You are viewing your 1 free article this month. Login to read more articles.
Reni Eddo-Lodge's Why I'm No Longer Talking to White People About Race (Bloomsbury) has leapt into the UK Official Top 50 number one spot, making her the first black British author to hit the weekly overall number one in the Nielsen BookScan era.
Why I'm No Longer Talking to White People About Race, originally published in paperback in 2018, jumped 376 places up the TCM 5,000 two weeks ago, after the killing of George Floyd by police in the US sparked Black Lives Matter protests across the world. A week ago, it soared a further 155 places to claim third place overall and hit the Paperback Non-Fiction number one. Now it has leapfrogged Charlie Mackesy's The Boy, The Mole, The Fox and The Horse to chart in the overall number one position.
Though there has been no British author of colour to top the chart since Nielsen records began in 1998, that is not to say it has never happened before now. V S Naipaul, Salman Rushdie, Kazuo Ishiguro and Ben Okri, all Booker Prize-winners across the 1970s,1980s and early 1990s, would have seen their winning titles rocket in sales. Rushdie's Midnight's Children, later also awarded the Booker of Bookers, was said to have sold a million copies in the UK, pre-BookScan. Since 1998, only Khaled Hosseini and Michelle Obama have had the overall number one in the UK.
Bloomsbury, which last week said it had made a "substantial" donation to Black Lives Matter in the light of Eddo-Lodge's charts success, today said it was planning "further donations to be announced".
Akala's Natives (Two Roads) and Layla Saad's Me and White Supremacy (Quercus) joined Why I'm No Longer Talking to White People About Race in the overall top five, with both titles rising to second place in Paperback and Hardback Non-Fiction respectively.
The charts in general benefited from an injection of new entries last week, with Fern Britton's Daughters of Cornwall (HarperCollins) claiming the Original Fiction number one and Dilly Court's The Country Bride (HarperCollins) hitting the Mass Market Fiction top spot. Florence Given's Women Don't Owe You Pretty (Cassell) and Ant Middleton's The Fear Bubble (HarperCollins) both debuted in the overall top 20, as did John Grisham's The Guardians (Hodder) and Ian Rankin's Westwind (Orion).
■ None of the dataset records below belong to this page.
(** A connection installed under a key whose previous entry is not active. *)
Lemma install_ok s raddr m :
  inv s -> pl_acceptor s = AAccepting -> pl_closed s = false -> pl_conns s = Some m ->
  let nextPeer := if pl_uniquePeers s then u64 (pl_nextPeer s + 1) else pl_nextPeer s in
  let peer := if pl_uniquePeers s then Some (packetListenerPeerAddr nextPeer) else raddr in
  (forall q x, m !! packetAddrKey peer = Some q -> pl_heap s !! q = Some x -> lc_active x = false) ->
  inv {| s with
    pl_nextPeer := nextPeer; pl_next := S (pl_next s);
    pl_heap := <[pl_next s := MkConn raddr peer true false]> (pl_heap s);
    pl_conns := Some (<[packetAddrKey peer := pl_next s]> m);
    pl_readers := pl_readers s + 1;
    pl_acceptor := AInstalled (pl_next s) (m !! packetAddrKey peer) |}.
Proof.
  intros Hi Ha Hcl Hm nextPeer peer Hprev. inv_open Hi.
  assert (Hfresh : forall e x, pl_heap s !! e = Some x -> e <> pl_next s) by (intros e x He%ic_alloc; lia).
  rewrite Ha in *. inv_close.
  - intros e x. rewrite lookup_insert_Some. intros [[<- _]|[_ He%ic_alloc]]; lia.
  - intros m' k e [= <-]. rewrite lookup_insert_Some. intros [[<- <-]|[Hk He]].
    + rewrite lookup_insert_eq. eauto.
    + destruct (ic_entry m k e Hm He) as (x & Hx & ?). rewrite lookup_insert_ne by (symmetry; eauto). eauto.
  - intros e x. rewrite lookup_insert_Some. intros [[<- <-]|[Hn Hx]] Hact; simpl.
    + eexists. split; [done|]. apply lookup_insert_eq.
    + destruct (ic_active e x Hx Hact) as (m' & Hm' & He). simplify_eq. eexists.
      split; [done|]. rewrite lookup_insert_ne; [done|]. intros E. rewrite <- E in He.
      rewrite (Hprev e x He Hx) in Hact. done.
  - intros p Hp. destruct (ic_packet p Hp) as (e & x & ? & Hx & ?). exists e, x.
    rewrite lookup_insert_ne by (symmetry; eauto). done.
  - done.
  - intros Hs. destruct (ie_shut Hs). congruence.
  - congruence.
  - intros [?|?]; done.
  - simpl in it_count. lia.
  - intros e r k Hr. destruct (it_thread e r k Hr) as (x & Hx & ?). exists x.
    rewrite lookup_insert_ne by (symmetry; eauto). done.
  - intros e p [= <- <-]. split_and!.
    + rewrite lookup_insert_eq. eauto.
    + destruct (pl_readerThreads s !! pl_next s) as [[r k]|] eqn:E; [|done].
      destruct (it_thread _ _ _ E) as (x & Hx%ic_alloc & _). lia.
    + intros q Hq. destruct (ic_entry _ _ _ Hm Hq) as (x & Hx & _). exists x.
      rewrite lookup_insert_ne by (symmetry; eauto). done.
  - intros m' k e [= <-]. rewrite lookup_insert_Some. intros [[<- <-]|[Hk He]]; [eauto|].
    destruct (it_served m k e Hm He) as [?|[p ?]]; [by left|done].
  - intros e k x Hr. rewrite lookup_insert_ne; [eauto|]. destruct (it_thread e _ k Hr) as (y & Hy & _).
    symmetry. eauto.
  - intros Hu. subst nextPeer. rewrite Hu, (ip_next Hu). unfold u64. rewrite Zplus_mod_idemp_l. f_equal. lia.
  - intros e x Hu. rewrite lookup_insert_Some. intros [[<- <-]|[_ Hx]]; simpl; [|eauto].
    subst peer nextPeer. rewrite Hu, (ip_next Hu). unfold u64. by rewrite Zplus_mod_idemp_l.
Qed.
(** A configuration that hides the server name: ECH with TLS 1.3, and otherwise what was asked for. *)
Definition protects (b : config) (cfg : option config) : Prop :=
  exists x, cfg = Some x /\ tl_EncryptedClientHelloConfigList x <> [] /\ VersionTLS13 <= tl_MinVersion x /\
    tl_ServerName x = tl_ServerName b /\ tl_NextProtos x = tl_NextProtos b /\ tl_MaxVersion x = tl_MaxVersion b /\
    tl_InsecureSkipVerify x = tl_InsecureSkipVerify b /\ tl_rest x = tl_rest b.

Lemma protects_new b l : l <> [] -> protects b (Some (newECHTLSConfig b l)).
Proof.
  intros Hl. eexists. split; [reflexivity|]. cbn. split; [done|]. split; [|done].
  destruct (Z.eqb_spec (tl_MinVersion b) 0), (Z.ltb_spec (tl_MinVersion b) VersionTLS13); cbn; lia.
Qed.

(** The list the resolver answers a dial with, when the dial asks it. *)
Definition discovered (fips : bool) (lookup : result dns_error (list byte)) (now : Z) (addr : string) (b : config) (opts : ResolverOptions)
    (c : cache) : option (list byte) :=
  if fips || negb (bool_decide (tl_EncryptedClientHelloConfigList b = [])) || (negb (tl_MaxVersion b =? 0) && (tl_MaxVersion b <? VersionTLS13)) then None
  else
    serverName ← (if bool_decide (tl_ServerName b = "") then match splitHostPort addr with Some (host, _) => host | None => None end else Some (tl_ServerName b));
    match (LookupConfigList lookup (MkTarget addr serverName (tl_NextProtos b)) opts now c).1 with
    | Ok l => if bool_decide (l = []) then None else Some l
    | Err _ => None
    end.
End Dial.

(** C21: Once a configuration list is known for a host, no handshake reveals its name: every dial uses ECH and TLS 1.3 with the caller's other settings, the first with the list that was found, at most one more with the list of a rejection that differs from it, and the connection returned is the last dial's; without such a list the caller's configuration is dialed unchanged or not at all. *)
Theorem ech_no_downgrade {Conn Rest} fips ctxDone lookup now later addr (b : tls_config Rest) opts
    (dial : nat -> option (tls_config Rest) -> @dialed Conn) c out dials c'
    (Hrun : dialWithECHResult fips ctxDone lookup now later addr (Some b) opts dial c = (out, dials, c')) :
  match discovered fips lookup now addr b opts c with
  | Some l =>
      Forall (protects b) dials /\ head dials = Some (Some (newECHTLSConfig b l)) /\
      (length dials <= 2)%nat /\
      (forall cfg, dials !! 1%nat = Some cfg -> exists retry, dial 0%nat (Some (newECHTLSConfig b l)) = Rejected retry /\ retry <> l /\ cfg = Some (newECHTLSConfig b retry)) /\
      (forall conn, out = Ok conn -> exists cfg, last dials = Some cfg /\ dial (length dials - 1)%nat cfg = Connected conn)
  | None => dials = [] /\ is_ok out = false \/ dials = [Some b] /\ out = outcome_of (dial 0%nat (Some b))
  end.
Proof.
  unfold dialWithECHResult, discovered in *. destruct fips; cbn [orb].
  { destruct (negb (bool_decide (tl_EncryptedClientHelloConfigList b = []))); injection Hrun as <- <- <-; cbn; auto. }
  destruct (negb (bool_decide (tl_EncryptedClientHelloConfigList b = []))); [injection Hrun as <- <- <-; rewrite ?orb_true_r; cbn; auto|]. cbn [orb].
  destruct (negb (tl_MaxVersion b =? 0) && (tl_MaxVersion b <? VersionTLS13)); [injection Hrun as <- <- <-; rewrite ?orb_true_r; cbn; auto|].
  destruct (if bool_decide (tl_ServerName b = "") then _ else _) as [sn|]; [|injection Hrun as <- <- <-; cbn; auto]. cbn [mbind option_bind].
  destruct (LookupConfigList _ _ _ _ _) as [[l|e] c1]; cbn [fst]; [|destruct ctxDone; injection Hrun as <- <- <-; cbn; auto].
  case_bool_decide as Hl; [injection Hrun as <- <- <-; rewrite ?orb_true_r; cbn; auto|]. assert (Hp : protects b (Some (newECHTLSConfig b l))) by (by apply protects_new).
  destruct (dial 0%nat (Some (newECHTLSConfig b l))) as [conn|retry|] eqn:E.
  - injection Hrun as <- <- <-. split; [by repeat constructor|]. split; [done|]. split; [cbn; lia|]. split; [done|]. intros x [= ->]. eauto.
  - destruct (bool_decide_reflect (retry = [])) as [Hr|Hr], (bool_decide_reflect (retry = l)) as [Hr'|Hr']; cbn [negb andb] in Hrun;
      injection Hrun as <- <- <-; (split; [repeat (apply Forall_cons_2; [first [exact Hp|by apply protects_new]|]); apply Forall_nil_2|]); (split; [done|]); (split; [cbn; lia|]); (split; [|try done]); try done.
    + intros cfg [= <-]. eauto.
    + intros conn Hc. eexists. split; [reflexivity|]. cbn. by destruct (dial 1%nat _); simplify_eq/=.
  - injection Hrun as <- <- <-. split; [by repeat constructor|]. split; [done|]. split; [cbn; lia|]. done.
Qed.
David Walliams' Slime (HarperCollins) once again held the Children's number one, though Onjali Q Rauf's The Boy at the Back of the Class (Orion Children's) bounced up to second place, with The Star Outside My Window also charting in the Children's and YA Fiction top 20. Julia Donaldson and Axel Scheffler's The Smeds and the Smoos (Alison Green) claimed the Pre-School top spot, while Sharon Purtill and Sujata Saha's It's OK to Be Different (Dunhill Clare) was the highest new entry, in fourth place.
Once again, the limited number of retailers open during the week this chart covers (to Saturday 13th June) means Nielsen BookScan has not been able to provide concrete figures.